Tal vez por eso, de forma casi instintiva, buscamos algo en lo que apoyarnos. Un sentido, una explicación, un consuelo. Nos aferramos a religiones, filosofías, amores, causas, o incluso al simple placer de coleccionar momentos. Queremos creer que este breve paso por la vida no es un accidente cósmico sin propósito, sino parte de un plan diseñado por un creador que sabía lo que hacía. Necesitamos imaginar que existe un orden detrás del caos, aunque nunca podamos demostrarlo.
Esta necesidad de sentido es tan antigua como el ser humano. Desde que tenemos conciencia, hemos tejido relatos para explicarnos la muerte y, con ello, la vida. Algunos hablan de cielos y paraísos; otros de reencarnaciones y ciclos infinitos; otros, más escépticos, encuentran sentido en dejar huella a través de la obra, de los hijos o de las pequeñas acciones que mejoran el mundo. Pero todos, de una forma u otra, compartimos la misma inquietud, al no soportar la idea de que nuestra existencia sea un paréntesis breve e irrepetible que se cierra para siempre.

Quizá lo más honesto sería aceptar que no hay una respuesta definitiva. Que la vida es una pregunta sin solución matemática, un poema incompleto, una melodía que no se detiene para explicarse. Y que, tal vez, lo que llamamos “sentido” no es algo que se nos da, sino algo que vamos construyendo a medida que avanzamos. Un sentido que cambia con nosotros, que se nutre de lo que amamos, de lo que perdemos, de lo que aprendemos.
Vivir con esta perspectiva no es fácil. Significa mirar de frente nuestra vulnerabilidad, y al mismo tiempo, apostar por la belleza de los instantes. Significa dejar de vivir como si tuviéramos una eternidad por delante, y empezar a cuidar cada hora, cada gesto, cada vínculo. Porque, aunque suene a frase hecha, nunca sabemos cuándo será la última vez que veremos a alguien, que escucharemos una voz querida o que contemplaremos un amanecer.
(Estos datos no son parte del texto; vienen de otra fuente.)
(** The typed configuration of a serialised one validates back. *)
Lemma serialize_model_dump v ts :
  wf_config v = true -> normal_config v = true -> fit_timeout ts v = Ok v ->
  match v with
  | HttpConfig c => http_method c = Method_HEAD -> http_expected_body_contains c = []
  | _ => True
  end ->
  serialize_probe_configuration (config_type v) (model_dump v) ts = Ok (model_dump v).
Proof.
  intros Hw Hn Hf Hh. unfold serialize_probe_configuration, validate_probe_configuration.
  rewrite (validate_python_dump v Hw Hn).
  destruct v as [c|c|c|c|c]; try (by rewrite Hf).
  destruct (decide (http_method c = Method_HEAD)) as [Hm|Hm].
  - rewrite (Hh Hm), andb_false_r. cbv iota. by rewrite Hf.
  - rewrite bool_decide_eq_false_2 by done. cbv iota beta delta [andb]. by rewrite Hf.
Qed.
End Theorems.

(** Serialisation is a normal form: a configuration [serialize_probe_configuration]
    returns is the dump of a typed configuration of the monitor's probe type, and, unless the
    derived ICMP timeout leaves its range or a DNS query name still has surrounding spaces or
    dots, serialising it again with the same timeout returns it unchanged. *)
Theorem serialize_idempotent {CO : Coercions} p j ts r :
  serialize_probe_configuration p j ts = Ok r ->
  exists v, r = model_dump v /\ config_type v = p /\
    (icmp_timeout_in_range v = true -> normal_config v = true ->
     serialize_probe_configuration p r ts = Ok r).
Proof.
  intros (v & -> & Ht & Hf & Hw & Hh)%serialize_typed. exists v. repeat split; [done|].
  intros Hr Hn. rewrite <-Ht. by apply serialize_model_dump; auto.
Qed.

(** C35 An ICMP schedule fits its execution timeout: every stored ICMP configuration has
    a per-packet timeout of at least one millisecond, and the time from the first packet to
    the deadline of the last one is at most the monitor's timeout. *)
Theorem icmp_schedule_fits {CO : Coercions} j ts r :
  serialize_probe_configuration ICMP j (Some ts) = Ok r ->
  exists c t, r = model_dump (IcmpConfig c) /\ icmp_per_packet_timeout_ms c = Some t /\
    1 <= t /\ (icmp_packet_count c - 1) * icmp_packet_interval_ms c + t <= ts * 1000.
Proof.
  intros (v & v' & Hv & Hf & ->)%serialize_inv.
  pose proof (validate_probe_configuration_python _ _ _ Hv) as [Hw Ht]%validate_python_sound.
  apply fit_timeout_Ok in Hf as [[_ [?|?]]|(t & c & [= <-] & -> & -> & Ha & Hp)]; [done..|].
  eexists _, _. split; [done|]. split; [done|]. pose proof (packet_timeout_pos ts c Hw Ha).
  simpl. unfold available_ms in *. lia.
Qed.

(** ** Headers on the wire

    The headers of a request as HTTP/1.1 writes them, one line each, and as a recipient that
    takes a carriage return or a line feed for the end of a line reads them. *)

Definition cr : ascii := "013".
Definition lf : ascii := "010".

Definition header_line (h : string * string) : string := h.1 +:+ String ":" (String " " h.2).
Definition header_block (l : list (string * string)) : string :=
  foldr (fun h rest => header_line h +:+ String cr (String lf rest)) EmptyString l.

Definition block_lines (block : string) : list string :=
  List.filter (fun line => negb (is_empty line)) (mjoin (map (split_on cr) (split_on lf block))).

Definition read_header_line (line : string) : option (string * string) :=
  match partition ":" line with
  | (name, true, String c value) => if Ascii.eqb c " " then Some (name, value) else Some (name, String c value)
  | (name, true, EmptyString) => Some (name, EmptyString)
  | _ => None
  end.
El problema es que estamos tan distraídos por las obligaciones, las pantallas, las preocupaciones menores, que nos olvidamos de lo esencial. Nos decimos: “Mañana llamaré a esa persona”, “Otro día iré a visitar aquel lugar”, “Ya tendré tiempo para aprender eso que siempre quise”. Y mañana llega, pero con él otras urgencias, y así vamos aplazando la vida. Hasta que un día, de verdad, ya no hay más mañanas.
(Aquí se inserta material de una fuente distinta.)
(* ===== verification/EnrolmentRaces.v ===== *)
(** * Concurrent enrolment (agents/credentials.py)

    The operations on enrolment tokens as programs of statements, with the rows they lock.
    Run alone they are the operations of [Credentials]; run together, in any interleaving, the
    locks keep a token from being exchanged twice and an agent from having two pending
    tokens. *)

From Stdlib Require Import Ascii.
From S2P Require Import Prelude PyText Json Platform Models ProbeConfig Domain Credentials.
From S2P Require Import CredentialsProps Concurrency.
Local Open Scope Z_scope.

(** Rows, and values that are being inserted under a uniqueness constraint. *)
Inductive lock :=
| AgentRow (a : uuid)
| TokenRow (t : uuid)
| TokenHash (h : string)
| CredentialRow (c : uuid).

Inductive reply :=
| Issued (token : AgentEnrolmentToken) (raw : string)
| Exchanged (agent : Agent) (credential : AgentCredential) (text : string)
| Revoked (matched : bool).

Abbreviation mprog := (prog (S := MonDB) (K := lock) (R := reply)).
Abbreviation mthread := (thread (S := MonDB) (K := lock) (R := reply)).

(** The rows an UPDATE finds, and its effect on them. *)
Definition matching (p : AgentEnrolmentToken -> bool) (db : MonDB) : list uuid :=
  (map_to_list (filter (fun kt => p kt.2 = true) (agent_enrolment_tokens db))).*1.
Definition update_rows (ids : list uuid) (f : AgentEnrolmentToken -> AgentEnrolmentToken)
    (db : MonDB) : MonDB :=
  set_agent_enrolment_tokens
    (map_imap (fun k t => Some (if bool_decide (k ∈ ids) then f t else t)) (agent_enrolment_tokens db)) db.

Definition update_stmt (p : AgentEnrolmentToken -> bool)
    (f : AgentEnrolmentToken -> AgentEnrolmentToken) (k : bool -> mprog) : mprog :=
  Stmt (fun db => map TokenRow (matching p db)) (fun db => update_rows (matching p db) f)
    (fun db => k (exists_row p (agent_enrolment_tokens db))).

Definition invalid_token : exn := EnrolmentError "Enrolment token is invalid or expired".

Section Programs.
Context {P : Platform} (settings : Settings).

Definition token_taken (t : AgentEnrolmentToken) (db : MonDB) : bool :=
  negb (is_none (agent_enrolment_tokens db !! tok_id t)) ||
  exists_row (fun t' => String.eqb (tok_token_hash t') (tok_token_hash t)) (agent_enrolment_tokens db).

Definition insert_token_stmt (t : AgentEnrolmentToken) (k : mprog) : mprog :=
  Stmt (fun _ => [TokenRow (tok_id t); TokenHash (tok_token_hash t)])
    (fun db x => if token_taken t db then x
                 else set_agent_enrolment_tokens (<[tok_id t := t]> (agent_enrolment_tokens x)) x)
    (fun db => if token_taken t db then Ret (Err IntegrityError) else k).

Definition credential_taken (c : AgentCredential) (db : MonDB) : bool :=
  negb (is_none (agent_credentials db !! cr_id c)) ||
  exists_row (fun c' => (cr_realm_id c' =? cr_realm_id c)%N &&
      (cr_agent_id c' =? cr_agent_id c)%N && String.eqb (cr_name c') (cr_name c)) (agent_credentials db).

Definition insert_credential_stmt (c : AgentCredential) (k : mprog) : mprog :=
  Stmt (fun _ => [CredentialRow (cr_id c)])
    (fun db x => if credential_taken c db then x
                 else set_agent_credentials (<[cr_id c := c]> (agent_credentials x)) x)
    (fun db => if credential_taken c db then Ret (Err IntegrityError) else k).

(** ** [issue_enrolment_token] *)

Definition new_token (now : Z) (raw : string) (id : uuid) (realm : Realm) (agent : Agent)
    (ttl : option Z) : AgentEnrolmentToken :=
  let ttl' := match ttl with
              | Some d => if d =? 0 then minutes (agent_enrolment_ttl_minutes settings) else d
              | None => minutes (agent_enrolment_ttl_minutes settings)
              end in
  mkAgentEnrolmentToken id (realm_id realm) (a_id agent) (hash_token raw) (now + ttl') None None.

Definition replaced (realm : Realm) (agent : Agent) (t : AgentEnrolmentToken) : bool :=
  (tok_realm_id t =? realm_id realm)%N && (tok_agent_id t =? a_id agent)%N && token_pending t.

Definition issue_prog (now : Z) (raw : string) (id : uuid) (realm : Realm) (agent : Agent)
    (ttl : option Z) : mprog :=
  let found db := get_row (agent_in_realm (realm_id realm)) (a_id agent) (agents db) in
  select_for_update (fun db => if is_none (found db) then [] else [AgentRow (a_id agent)]) found
    (fun row => if is_none row then Ret (Err DoesNotExist) else
    update_stmt (replaced realm agent) (revoke_token now) (fun _ =>
    let token := new_token now raw id realm agent ttl in
    insert_token_stmt token (Ret (Ok (Issued token raw))))).

(** ** [exchange_enrolment_token] *)

Definition with_hash (raw : string) (t : AgentEnrolmentToken) : bool :=
  String.eqb (tok_token_hash t) (hash_token raw).

Definition unusable (now : Z) (t : AgentEnrolmentToken) : bool :=
  negb (is_none (tok_consumed_at t)) || negb (is_none (tok_revoked_at t)) || (tok_expires_at t <=? now).

Definition new_credential (now : Z) (secret : string) (id : uuid) (t : AgentEnrolmentToken) :
    AgentCredential :=
  mkAgentCredential id (tok_realm_id t) (tok_agent_id t) ("Enrolled " +:+ str_uuid id)
    (hash_token secret) None None None now.

(** [token.save(update_fields=["consumed_at"])]. *)
Definition save_consumed_stmt (now : Z) (t : AgentEnrolmentToken) (k : mprog) : mprog :=
  Stmt (fun _ => [TokenRow (tok_id t)])
    (fun _ x => set_agent_enrolment_tokens
      (alter (consume_token now) (tok_id t) (agent_enrolment_tokens x)) x) (fun _ => k).

(** The rest of the transaction once the token is locked, and once the agent is read. *)
Definition exchange_with (now : Z) (secret : string) (id : uuid) (token : AgentEnrolmentToken)
    (agent : Agent) : mprog :=
  let credential := new_credential now secret id token in
  insert_credential_stmt credential (save_consumed_stmt now token
    (Ret (Ok (Exchanged agent credential (str_uuid (cr_id credential) +:+ "." +:+ secret))))).

Definition exchange_locked (now : Z) (secret : string) (id : uuid) (token : AgentEnrolmentToken) :
    mprog :=
  query (fun db => get_row (agent_in_realm (tok_realm_id token)) (tok_agent_id token) (agents db))
    (fun loaded => match loaded with
     | None => Ret (Err invalid_token)
     | Some agent =>
         if negb (a_enabled agent) || negb (is_none (a_archived_at agent))
         then Ret (Err invalid_token)
         else exchange_with now secret id token agent
     end).

Definition exchange_prog (now : Z) (secret : string) (id : uuid) (raw : string) : mprog :=
  let found db := first_row (with_hash raw) (agent_enrolment_tokens db) in
  select_for_update (fun db => match found db with Some t => [TokenRow (tok_id t)] | None => [] end)
    found
    (fun row => match row with
     | None => Ret (Err invalid_token)
     | Some token =>
         if unusable now token then Ret (Err invalid_token) else exchange_locked now secret id token
     end).

(** ** [revoke_enrolment_token], outside a transaction *)

Definition revoked_by (realm : Realm) (agent : Agent) (id : uuid) (t : AgentEnrolmentToken) : bool :=
  (tok_id t =? id)%N && (tok_realm_id t =? realm_id realm)%N && (tok_agent_id t =? a_id agent)%N &&
  token_pending t.

Definition revoke_prog (now : Z) (realm : Realm) (agent : Agent) (id : uuid) : mprog :=
  update_stmt (revoked_by realm agent id) (revoke_token now) (fun b => Ret (Ok (Revoked b))).

(** ** Alone they are the operations *)

Lemma update_rows_fmap p f db :
  update_rows (matching p db) f db =
  set_agent_enrolment_tokens ((fun t => if p t then f t else t) <$> agent_enrolment_tokens db) db.
Proof.
  unfold update_rows. f_equal. apply map_eq. intros k.
  rewrite map_lookup_imap, lookup_fmap. destruct (_ !! k) as [t|] eqn:E; [|done]. simpl. f_equal.
  unfold matching. destruct (p t) eqn:Hp.
  - rewrite bool_decide_eq_true_2; [done|]. apply list_elem_of_fmap. exists (k, t).
    split; [done|]. apply elem_of_map_to_list, map_lookup_filter_Some. done.
  - rewrite bool_decide_eq_false_2; [done|]. intros ([k' t'] & -> & Hin)%list_elem_of_fmap.
    apply elem_of_map_to_list, map_lookup_filter_Some in Hin as [Hin Hp']. simpl in *. congruence.
Qed.

(** The reply of a program for the result of an operation. *)
Definition as_reply {A} (f : A -> reply) (r : MonDB * outcome A) : MonDB * outcome reply :=
  match r with (db, Ok a) => (db, Ok (f a)) | (db, Err e) => (db, Err e) end.

Lemma issue_alone now raw id realm agent ttl db :
  run_alone true (issue_prog now raw id realm agent ttl) db =
  as_reply (fun tr => Issued tr.1 tr.2) (issue_enrolment_token settings now raw id realm agent ttl db).
Proof.
  unfold run_alone, in_transaction, issue_prog, issue_enrolment_token, as_reply.
  cbn [run select_for_update update_stmt insert_token_stmt]. mrun. unfold in_transaction. mrun.
  destruct (get_row _ _ _) as [row|]; [|done]. mrun. cbn [is_none run update_stmt].
  rewrite update_rows_fmap. unfold update_tokens, insert_token. mrun.
  cbn [insert_token_stmt run]. fold (replaced realm agent).
  set (db1 := set_agent_enrolment_tokens _ db). fold (new_token now raw id realm agent ttl).
  unfold token_taken. destruct (_ || _); mrun; done.
Qed.

Lemma exchange_alone now secret id raw db :
  run_alone true (exchange_prog now secret id raw) db =
  as_reply (fun acs => Exchanged acs.1.1 acs.1.2 acs.2) (exchange_enrolment_token now secret id raw db).
Proof.
  unfold run_alone, in_transaction, exchange_prog, exchange_enrolment_token, as_reply.
  mrun. unfold in_transaction. cbn [run select_for_update]. mrun.
  fold (with_hash raw). destruct (first_row _ _) as [token|]; [|done]. mrun.
  fold (unusable now token). destruct (unusable now token); mrun; [done|].
  unfold exchange_locked, query. cbn [run select_for_update].
  destruct (get_row _ _ _) as [agent|]; [|done]. mrun.
  destruct (negb (a_enabled agent) || _); mrun; [done|].
  unfold exchange_with, insert_credential, credential_taken, save_consumed_stmt. mrun.
  cbn [run insert_credential_stmt]. unfold credential_taken, new_credential. cbn [cr_id cr_realm_id cr_agent_id cr_name].
  destruct (_ || _); mrun; done.
Qed.

Lemma revoke_alone now realm agent id db :
  run_alone false (revoke_prog now realm agent id) db =
  as_reply Revoked (revoke_enrolment_token now realm agent id db).
Proof.
  unfold run_alone, revoke_prog, revoke_enrolment_token, as_reply. cbn [run update_stmt]. mrun.
  unfold update_tokens. mrun. by rewrite update_rows_fmap.
Qed.
End Programs.

(** ** Requests in a pool *)

Inductive request :=
| Issue (now : Z) (raw : string) (id : uuid) (realm : Realm) (agent : Agent) (ttl : option Z)
| Exchange (now : Z) (secret : string) (id : uuid) (raw : string)
| Revoke (now : Z) (realm : Realm) (agent : Agent) (id : uuid).

Section Races.
Context {P : Platform} (settings : Settings).

Definition thread_of (r : request) : mthread :=
  match r with
  | Issue now raw id realm agent ttl => start true (issue_prog settings now raw id realm agent ttl)
  | Exchange now secret id raw => start true (exchange_prog now secret id raw)
  | Revoke now realm agent id => start false (revoke_prog now realm agent id)
  end.

Abbreviation tokens := agent_enrolment_tokens.

(** What the token table keeps at every commit. *)
Record tokens_sound (db : MonDB) : Prop := {
  ts_key : forall k t, tokens db !! k = Some t -> tok_id t = k;
  ts_hash : forall k1 k2 t1 t2, tokens db !! k1 = Some t1 -> tokens db !! k2 = Some t2 ->
    tok_token_hash t1 = tok_token_hash t2 -> k1 = k2;
  ts_pending : forall k1 k2 t1 t2, tokens db !! k1 = Some t1 -> tokens db !! k2 = Some t2 ->
    token_pending t1 = true -> token_pending t2 = true ->
    tok_realm_id t1 = tok_realm_id t2 -> tok_agent_id t1 = tok_agent_id t2 -> k1 = k2;
}.

(** What a commit under the locks [held] can do to the table: rows change only under their
    lock, keep their hash and owner, do not become pending again and stay consumed; a row is
    inserted only under the locks of its hash and of its agent. *)
Record change (held : list lock) (db db' : MonDB) : Prop := {
  cg_frame : forall k, TokenRow k ∉ held -> tokens db' !! k = tokens db !! k;
  cg_keep : forall k t, tokens db !! k = Some t -> exists t', tokens db' !! k = Some t' /\
    tok_token_hash t' = tok_token_hash t /\ tok_realm_id t' = tok_realm_id t /\
    tok_agent_id t' = tok_agent_id t /\ (token_pending t' = true -> token_pending t = true) /\
    (tok_consumed_at t <> None -> tok_consumed_at t' <> None);
  cg_new : forall k t, tokens db' !! k = Some t -> tokens db !! k = None ->
    TokenHash (tok_token_hash t) ∈ held /\ AgentRow (tok_agent_id t) ∈ held;
}.

Lemma change_refl held db : change held db db.
Proof.
  split; [done| |congruence]. intros k t Ht. exists t. done.
Qed.

(** The points of an exchange once the token is locked: what is left to do, and what the
    writes so far do to the table. *)
Inductive exchanging (now : Z) (secret : string) (id : uuid) (token : AgentEnrolmentToken)
    (buffer : MonDB -> MonDB) : mprog -> Prop :=
| ex_locked : (forall x, tokens (buffer x) = tokens x) ->
    exchanging now secret id token buffer (exchange_locked now secret id token)
| ex_loaded agent : (forall x, tokens (buffer x) = tokens x) ->
    exchanging now secret id token buffer (exchange_with now secret id token agent)
| ex_inserted a : (forall x, tokens (buffer x) = tokens x) ->
    exchanging now secret id token buffer (save_consumed_stmt now token (Ret (Ok a)))
| ex_consumed a : (forall x, tokens (buffer x) = alter (consume_token now) (tok_id token) (tokens x)) ->
    exchanging now secret id token buffer (Ret (Ok a)).

(** The effect of the UPDATE of an issue on the table. *)
Definition retired (now : Z) (ids : list uuid) (x : MonDB) : gmap uuid AgentEnrolmentToken :=
  tokens (update_rows ids (revoke_token now) x).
¿Y si nos atreviéramos a vivir como si la fecha de nuestra partida fuera un misterio que podría revelarse en cualquier momento? No hablo de vivir con miedo, sino con conciencia. De aprender a dar gracias sin que haga falta un susto, una pérdida o una catástrofe. De encontrar en lo cotidiano una conversación, una comida compartida, un paseo, una razón suficiente para sentir que ha valido la pena estar aquí.
Quizá el inventor de este embrollo, si es que existe, no buscaba que entendiéramos el sentido de la vida, sino que aprendiéramos a habitarla. Que encontráramos significado no en grandes respuestas, sino en pequeñas experiencias. Que la pregunta misma fuera la brújula que nos empuja a seguir caminando.
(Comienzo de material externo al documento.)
(* ===== verification/ConfigInvariant.v ===== *)
(** * The configuration protocol is coherent

    The invariant that ties the configuration states and snapshots to the current
    assignments, its preservation by every step of the control plane, and what an
    agent gets from it: a configuration request is answered with the current content,
    the revision conflict of [get_or_create_configuration] never occurs between
    serialised requests, and an up-to-date acknowledgement names the current content. *)

From S2P Require Import Prelude PyText Json Platform Models ProbeConfig Domain.
From S2P Require Import Credentials Configuration Selection Effects HierarchyProps CredentialsProps.
From S2P Require Import Isolation Steps Discipline.
Local Open Scope Z_scope.

Section Invariant.
Context {CO : Coercions} {P : Platform} (settings : Settings).
Implicit Types (db : MonDB) (realm : Realm).

(** A snapshot under (realm, agent, revision): it belongs to the agent's realm, carries
    the hash of its content, has a revision that was desired, and the one at the current
    desired revision of a usable agent holds the current content. *)
Record snapshot_ok (db : MonDB) (r a : uuid) (k : Z) (sn : AgentConfigurationSnapshot) : Prop := {
  sn_ok_revision : sn_revision sn = k;
  sn_ok_hash : sn_content_hash sn = content_hash_of (sn_configuration sn);
  sn_ok_agent : exists x st, agents db !! a = Some x /\ a_realm_id x = r /\
    agent_configuration_states db !! a = Some st /\ 1 <= k <= st_desired_revision st /\
    (k = st_desired_revision st -> a_enabled x = true -> a_archived_at x = None ->
     sn_configuration sn = current_content db r a);
}.

(** A configuration state: it belongs to its agent's realm, what was acknowledged was
    issued and is not ahead of what is desired, and a recorded desired hash is the hash of
    the snapshot at the desired revision. *)
Record state_ok (db : MonDB) (a : uuid) (st : AgentConfigurationState) : Prop := {
  st_ok_agent : has_agent db (st_realm_id st) a;
  st_ok_bounds : 0 <= st_acknowledged_revision st <= st_desired_revision st;
  st_ok_acknowledged : 0 < st_acknowledged_revision st ->
    exists sn, agent_configuration_snapshots db !!
        (st_realm_id st, a, st_acknowledged_revision st) = Some sn /\
      sn_content_hash sn = st_acknowledged_content_hash st;
  st_ok_desired : st_desired_content_hash st <> "" ->
    exists sn, agent_configuration_snapshots db !!
        (st_realm_id st, a, st_desired_revision st) = Some sn /\
      sn_content_hash sn = st_desired_content_hash st;
}.

Record config_ok (db : MonDB) : Prop := {
  co_closed : realm_closed db;
  co_snapshots : forall r a k sn,
    agent_configuration_snapshots db !! (r, a, k) = Some sn -> snapshot_ok db r a k sn;
  co_states : forall a st, agent_configuration_states db !! a = Some st -> state_ok db a st;
}.

(** ** Disciplined operations *)

Lemma desired_lookup db a st :
  agent_configuration_states db !! a = Some st -> desired db a = st_desired_revision st.
Proof. unfold desired. by intros ->. Qed.

(** An operation that follows the discipline keeps the protocol coherent. *)
Lemma config_ok_disciplined db db' :
  config_ok db -> realm_closed db' -> disciplined db db' -> config_ok db'.
Proof.
  intros [Hrc Hsn Hst] Hrc' [Dsn Dag Dst Dnew Dcont].
  assert (Hhas : forall r a, has_agent db r a -> has_agent db' r a).
  { intros r a (x & Hx & Hr). exists x. eauto. }
  split; [done|..].
  - intros r a k sn Hk. rewrite Dsn in Hk.
    destruct (Hsn _ _ _ _ Hk) as [Hrev Hhash (x & st & Hx & Hr & Hs & Hb & Hc)].
    destruct (Dst _ _ Hs) as (st' & Hs' & Kept). split; [done|done|].
    exists x, st'. destruct Kept as [_ Hd _ _ _ _].
    repeat split; try done; [eauto|lia|lia|].
    intros Hkd He Har. destruct (Dcont _ _ Hx He Har) as [Hlt|Hsame].
    + rewrite (desired_lookup _ _ _ Hs), (desired_lookup _ _ _ Hs') in Hlt. lia.
    + rewrite Hr in Hsame. rewrite Hsame. apply Hc; [lia|done|done].
  - intros a st' Hs'. destruct (agent_configuration_states db !! a) as [st|] eqn:Hs.
    + destruct (Dst _ _ Hs) as (st2 & Hs2 & [Kr Kd Kh Ka Kah Kat]). simplify_eq.
      destruct (Hst _ _ Hs) as [Ho1 Ho2 Ho3 Ho4].
      split; rewrite ?Kr, ?Ka, ?Kah, ?Dsn; [eauto|lia|done|].
      destruct Kh as [Kh|[-> ->]]; [by rewrite Kh|done].
    + destruct (Dnew _ _ Hs' Hs) as (Hag & Hd & Hh & Hak & Hah).
      split; [done|lia|lia|]. by rewrite Hh.
Qed.

Lemma disciplined_heartbeat db now au payload :
  authenticated db au -> disciplined db (record_heartbeat now au payload db).1.
Proof.
  intros [Hrow Hr _ _]. unfold record_heartbeat. mrun. check_guard G; mrun; [apply disciplined_refl|].
  check_guard G2; mrun; [apply disciplined_refl|].
  set (r := realm_id (au_realm au)) in *. set (a := a_id (au_agent au)) in *.
  set (db1 := set_agent_operational_states _ db). unfold get_or_create_state. mrun.
  change (agent_configuration_states db1) with (agent_configuration_states db).
  destruct (agent_configuration_states db !! a) as [st|] eqn:Es; mrun.
  - check_guard G3; mrun; by apply disciplined_quiet.
  - split; simpl; try done.
    + intros b st Hb. exists st. split; [|apply state_kept_refl].
      rewrite lookup_insert_ne; [done|congruence].
    + intros b st' [[<- <-]|[_ Hb]]%lookup_insert_Some Hn; [|congruence].
      simpl. repeat split; try done. by exists (au_agent au).
    + by right.
Qed.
Porque, al final, lo que hace que este tránsito valga la pena no es descubrir la fórmula secreta, sino la forma en que vivimos mientras la buscamos. El amor que damos y recibimos. La manera en que cuidamos de otros y dejamos que otros nos cuiden. La capacidad de maravillarnos, aun sabiendo que todo es transitorio.
La muerte, con todo su peso, nos recuerda que la vida no es un ensayo general. Es la función única, irrepetible. Y aunque el telón caerá sin previo aviso, aún estamos aquí, con el escenario abierto y las luces encendidas. Tal vez no sepamos qué quiso decir el autor con esta obra, pero podemos decidir cómo interpretar nuestro papel.
Que nuestra pequeña victoria sea vivir con la certeza de lo efímero, pero sin dejar que la desesperanza nos robe el deseo de seguir danzando hasta el último compás.